Потом я встал и вышел, солдаты у дверей вытянулись и отсалютовали мне. Подошел Макрон. Я сказал:
- Император умер, прикажи сделать все необходимое.
Он поклонился. Я постоял у колонн входа.
Совсем недалеко, справа, на возвышении, я увидел перекладину. И пошел туда. Двое солдат встали при моем приближении. Я подошел совсем близко. Ноги мальчика были на уровне моего лица. Я поднял голову, он был еще жив. И смотрел на меня. Судя по всему, он плохо видел и вряд ли мог узнать меня. Но я не выдержал его взгляда и отвел глаза. Я тронул копье рядом стоявшего солдата и сказал:
- Помоги ему умереть.
Он чего-то ждал. Я думал, что он не понял, и хотел повторить, но он ждал, чтобы я посторонился. Я отошел. Он поднял копье, приставил острие к левой стороне груди мальчика и нажал. Тут же дернул его назад, приставил к ноге и вытянулся снова. Голова мальчика упала на грудь, и глаз его теперь не было видно, А красное пятно расплывалось и показалось мне особенно ярким, слепило так, что невозможно стало на негр смотреть. Все дело было в солнце, выступившем из-за горизонта, и жар его лучей я почувствовал спиной и затылком. Он был нестерпим. И только тень колонн под сводами входа, когда я достиг ее, избавила меня…
ЧАСТЬ ВТОРАЯ
Только оговорюсь - объяснять не имеет смысла - государственные дела меня не интересовали. Мне безразлично было и само государство, и населяющие его люди. И люди вообще. С какой стати я должен был заботиться о них и направлять их жизнь?

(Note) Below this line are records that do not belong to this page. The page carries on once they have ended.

Lemma alloc_pinned q r m m' dr :
  focus m1 i (pinned (as_pin q)) (draining_ (mo m1)) [EvPin h0 r] m' ->
  validPin read64 (mo m') (world m') i = true ->
  focus m1 i (pinned (as_pin q)) dr [EvPin h0 r] m -> dr = draining_ (mo m1) -> step_ok m0 m.
Proof.
  intros Hf' Hv Hf ->. destruct (focus_taken _ _ _ _ Hf) as [Eo Et].
  destruct (focus_taken _ _ _ _ Hf') as [Eo' _]. pose proof (mi_owner _ Hm) as Ho.
  assert (Hl : (i < length (slots_ (mo m0)))%nat) by (by eapply lookup_lt_Some).
  assert (Hlk : slots_ (mo m') !! i = Some (pinned (as_pin q))).
  { rewrite Eo'. cbn. by apply list_lookup_insert_eq. }
  destruct (valid_pin read64 (mo m') (world m') i _ Hlk) as [Hp Hd]; [cbn; lia|apply as_pin_range|done|].
  pose proof (oi_generation _ Ho).
  eapply (alloc_step m0 m i (pinned (as_pin q)) h0 r (draining_ (mo m1))); try done; [by rewrite E1|].
  intros _. split_and!; try done.
  - assert (Hr : registryId (device_ (mo m')) = registryId (device_ (mo m0))) by (by rewrite Eo').
    rewrite Hr in Hp. rewrite Eo. split; cbn; try done; try (by intros []).
    eexists. split; [done|]. lia.
  - intros j o Hj Hlj Hno. split; cbn.
    + by eapply fresh_generation.
    + intros _ Hso. eapply (Hd j o); try done.
      * rewrite Eo'. cbn. by rewrite list_lookup_insert_ne.
      * eapply (slot_inv_mono (mo m0)); try done; rewrite ?Eo', ?E1; try done; cbn; [lia|].
        by apply (oi_slots _ Ho).
    + by intros [_ ?].
Qed.

Lemma alloc_quarantined q r m :
  focus m1 i (upd_view (set_state StQuarantined) (pinned (as_pin q))) true [EvPin h0 r] m -> step_ok m0 m.
Proof.
  intros Hf. destruct (focus_taken _ _ _ _ Hf) as [Eo Et]. pose proof (oi_generation _ (mi_owner _ Hm)).
  eapply (alloc_step m0 m i (upd_view (set_state StQuarantined) (pinned (as_pin q))) h0 r true); try done.
  intros _. split_and!; try done.
  - rewrite Eo. split; cbn; try done; try (by intros []).
    eexists. split; [done|]. lia.
  - intros j o Hj Hlj Hno. split; cbn; [by eapply fresh_generation|done|by intros []].
Qed.

Lemma alloc_rejected r m :
  mo m = set_draining_ (draining_ (mo m0)) (set_slots_ (<[i := no_slot]> (slots_ (mo m0)))
    (set_charged_ (charged_ (mo m0)) (set_generation_ (generation_ (mo m0) + 1) (mo m0)))) ->
  trace m = EvPin h0 r :: trace m0 -> step_ok m0 m.
Proof.
  intros Eo Et. eapply (alloc_step m0 m i no_slot h0 r (draining_ (mo m0))); try done; cbn.
  - by rewrite Z.add_0_r.
  - lia.
Qed.

(** From the call of [pin] to the return. *)
Lemma alloc_tail :
  wp (r <-- call_pin own h0 n no_pin ;;
      upd_slot i (upd_view (set_pin r.2)) ;;;
      ok <-- check_pin read64 i ;;
      if isOk r.1 && ok then ret (Ok, h0) else
      if cleanPinRejection r.1 && empty_pin r.2 then
        upd (fun t => set_charged_ (charged_ t -64 n) t) ;;;
        upd_slot i (fun _ => no_slot) ;;;
        ret (r.1, no_handle)
      else s <-- quarantine i ;; ret (s, h0)) (fun _ => step_ok m0) m1.
Proof.
  assert (Hi1 : slots_ (mo m1) !! i = Some (fresh_slot (mo m0) own n i)).
  { rewrite E1. cbn. apply list_lookup_insert_eq. by eapply lookup_lt_Some. }
  pose proof (focus_refl _ _ _ Hi1) as Hf. assert (Hl : (i < length (slots_ (mo m1)))%nat) by (by eapply lookup_lt_Some).
  wpf Hl Hf. wpf Hl Hf. cbn [fst snd] in *. wpf Hl Hf. wpf Hl Hf.
  { apply andb_true_iff in Hc as [_ Hv]. wpf Hl Hf. by eapply alloc_pinned. }
  wpf Hl Hf; [|wpf Hl Hf; wpf Hl Hf; by eapply alloc_quarantined].
  destruct (focus_taken _ _ _ _ Hf) as [Eo Et]. wp_step. apply wp_bind. unfold upd, upd_slot.
  apply wp_modify. apply wp_ret. apply (alloc_rejected r); [|done]. cbn. rewrite Eo. cbn.
  rewrite alter_insert by (by eapply lookup_lt_Some). rewrite E1. cbn.
  pose proof (charged_range _ (mi_owner _ Hm) In). change (2 ^ 31) with 2147483648 in *.
  rewrite sub64_small by (eval_pows; lia). by rewrite Z.add_simpl_r.
Qed.
End Fresh.

Lemma wp_live_any m (Q : bool -> mem_machine W -> Prop) :
  (forall b m', mo m' = mo m -> trace m' = trace m -> Q b m') -> wp live Q m.
Proof.
  intros HQ. unfold live, call_admitted. wp_steps; [|by apply HQ].
  apply wp_call_any. intros. by apply HQ.
Qed.

Lemma allocate_ok own n m0 :
  minv m0 -> 0 <= n -> wp (allocate read64 own n) (fun _ => step_ok m0) m0.
Proof.
  intros Hm Hn0. pose proof (mi_owner _ Hm) as Ho. unfold allocate, not_live.
  do 3 wp_step; [by wp_step; apply step_ok_refl|]. apply negb_false_iff in Hcond.
  wp_step; [by wp_step; apply step_ok_refl|].
  apply orb_false_iff in Hcond0 as [[[Hown Hnz]%orb_false_iff Hpg]%orb_false_iff Hal]. zbool.
  pose proof (oi_limits _ Ho Hcond) as Hd. unfold device_invalid in Hd. zbool.
  pose proof (charged_range _ Ho Hcond) as Hch. change (2 ^ 31) with 2147483648 in *.
  wp_step. apply wp_live_any. intros alive m Em Et.
  wp_step; [wp_steps; by apply step_ok_world|].
  wp_step; [wp_steps; by apply step_ok_world|].
  apply orb_false_iff in Hcond1 as [[Hg _]%orb_false_iff Hcap]. zbool.
  destruct (first_empty (slots_ (mo m0))) as [i|] eqn:Ef; [|wp_steps; by apply step_ok_world].
  apply first_empty_some in Ef; [|done]. pose proof (oi_generation _ Ho). unfold U64_MAX in *.
  unfold upd_slot, upd. do 4 wp_step.
  apply alloc_tail; try done; cbn; [lia|by apply test_page|lia|].
  rewrite Em. unfold taken. rewrite !add64_small by (eval_pows; lia). cbn. do 3 f_equal.
  rewrite <- (list_insert_id _ _ _ Ef) at 1. apply alter_insert. by eapply lookup_lt_Some.
Qed.

(** * Initialization *)

Lemma initialize_ok d l b m0 :
  minv m0 -> 0 <= maxTotalBytes l -> wp (initialize d l b) (fun _ => step_ok m0) m0.
Proof.
  intros Hm Hl. unfold initialize, upd. do 3 wp_step; [by wp_step; apply step_ok_refl|].
  wp_step; [by wp_step; apply step_ok_refl|]. wp_step; [by wp_step; apply step_ok_refl|].
  wp_step. apply wp_call_any. intros ok w. wp_step; [wp_step; by apply step_ok_world|].
  wp_steps. destruct Hm as [Ho A B C D]. destruct (oi_fresh _ Ho Hcond) as [El _].
  split; [|done]. split; try done; cbn.
  destruct Ho as [O1 O2 O3 O4 O5 O6 O7 O8]. split; cbn; try done.
  - rewrite El. intros i s (-> & _)%lookup_replicate. done.
  - by rewrite El.
Qed.
End Admission.

(** * Reachable states *)

Section Reach.
Context {W : Type} (read64 : Z -> W -> Z).
Implicit Types (t : MemoryOwner W) (m : mem_machine W).

(** Any operation of any client, and any change of the world between two of them; [rel]
    says which owners may give back holds. *)
Inductive mem_step_by (rel : Z -> Prop) : mem_machine W -> mem_machine W -> Prop :=
  | ms_initialize d l b m : 0 <= maxTotalBytes l -> mem_step_by rel m (initialize d l b m).2
  | ms_allocate own n m : 0 <= n -> mem_step_by rel m (allocate read64 own n m).2
  | ms_map own h wr m : 0 <= slot h -> mem_step_by rel m (map read64 own h wr m).2
  | ms_retain own h m : 0 <= slot h -> mem_step_by rel m (retain read64 own h m).2
  | ms_release own h m : rel own -> 0 <= slot h -> mem_step_by rel m (release own h m).2
  | ms_sync own h d m : 0 <= slot h -> mem_step_by rel m (sync read64 own h d m).2
  | ms_synchronizeRetained own h d m :
      0 <= slot h -> mem_step_by rel m (synchronizeRetained read64 own h d m).2
  | ms_retire own h m : 0 <= slot h -> mem_step_by rel m (retire read64 own h m).2
  | ms_quiesce m : mem_step_by rel m (quiesce m).2
  | ms_close m : mem_step_by rel m (close read64 m).2
  | ms_world w m : mem_step_by rel m {| mo := mo m; world := w; trace := trace m |}.

Definition mem_step : mem_machine W -> mem_machine W -> Prop := mem_step_by (fun _ => True).

Definition mem_start (w : W) : mem_machine W := {| mo := new_owner; world := w; trace := [] |}.

Definition mem_reachable m : Prop := exists w, rtc mem_step (mem_start w) m.

Lemma mem_start_minv w : minv (mem_start w).
Proof.
  assert (Hs : forall i s, slots_ (mo (mem_start w)) !! i = Some s -> s = no_slot).
  { intros i s H. change (replicate MaxAllocations no_slot !! i = Some s) in H.
    by apply lookup_replicate in H as [-> _]. }
  split; try done.
  - split; try done.
    + intros i s Hi%Hs. done.
    + intros i j s o _ Hi%Hs. done.
  - intros i s Hi%Hs. done.
Qed.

Власть тоже в скором времени перестала иметь смысл. Правда, терять ее было еще бессмысленнее. И потому я казнил тех, кто был угрозой власти или кого я мог только подозревать в этом.
Суллу я наградил. Он стал очень богатым человеком. Сказал ему, что теперь он мой друг и пусть он хорошо запомнит это, но все равно - и это я сказал ему тоже - больше всего мне хочется увидеть его распятым. Он почтительно поклонился на мои слова - богатый, мудрый, свободный Сулла. Мой друг.
- Когда же бессмертие? - спросил я его, - Или теперь, когда я император, бессмертие уже не имеет значения?
- Нет, Гай, - ответил он (все-таки не побоялся говорить "Гай" мне, императору). - Сейчас ты ближе к бессмертию, чем когда бы то ни было. Но сначала нужно насытиться властью, настолько ею объесться, чтобы тошнило и рвало.
- Как Тиберия? - не удержался я.
- Много сильнее и много невыносимее, - отвечал он, - когда единственное спасение - бросить власть и бежать.
- Куда?
- Куда глаза глядят. В нищету, которая не будет нищетой, в лишения, которые не будут лишениями. Или через некоторое время перестанут ими быть. Все человеческое: радости, любовь, страсти, горе, лишения - все, все перестанет быть. И страх смерти тоже, потому что он самое человеческое. И когда все это уйдет, ты будешь бессмертен.
- Значит, ты думаешь, что меня свергнут и я вынужден буду бежать?
- Нет, ты уйдешь сам.
Я не верил тому, о чем говорил Сулла. Кроме того, мне не нравилось такое бессмертие, очень уж оно было непривлекательным. Не обращать внимания на власть и быть бессмертным властителем выглядело все-таки привлекательнее. Хорошо было бы казнить Суллу и забыть обо всем. О нем самом и о его непривлекательном бессмертии. Было бы правильнее и лучше всего, но я не мог. Я не хотел обманываться его ложью, но и не мог жить без нее. Другой у меня не было.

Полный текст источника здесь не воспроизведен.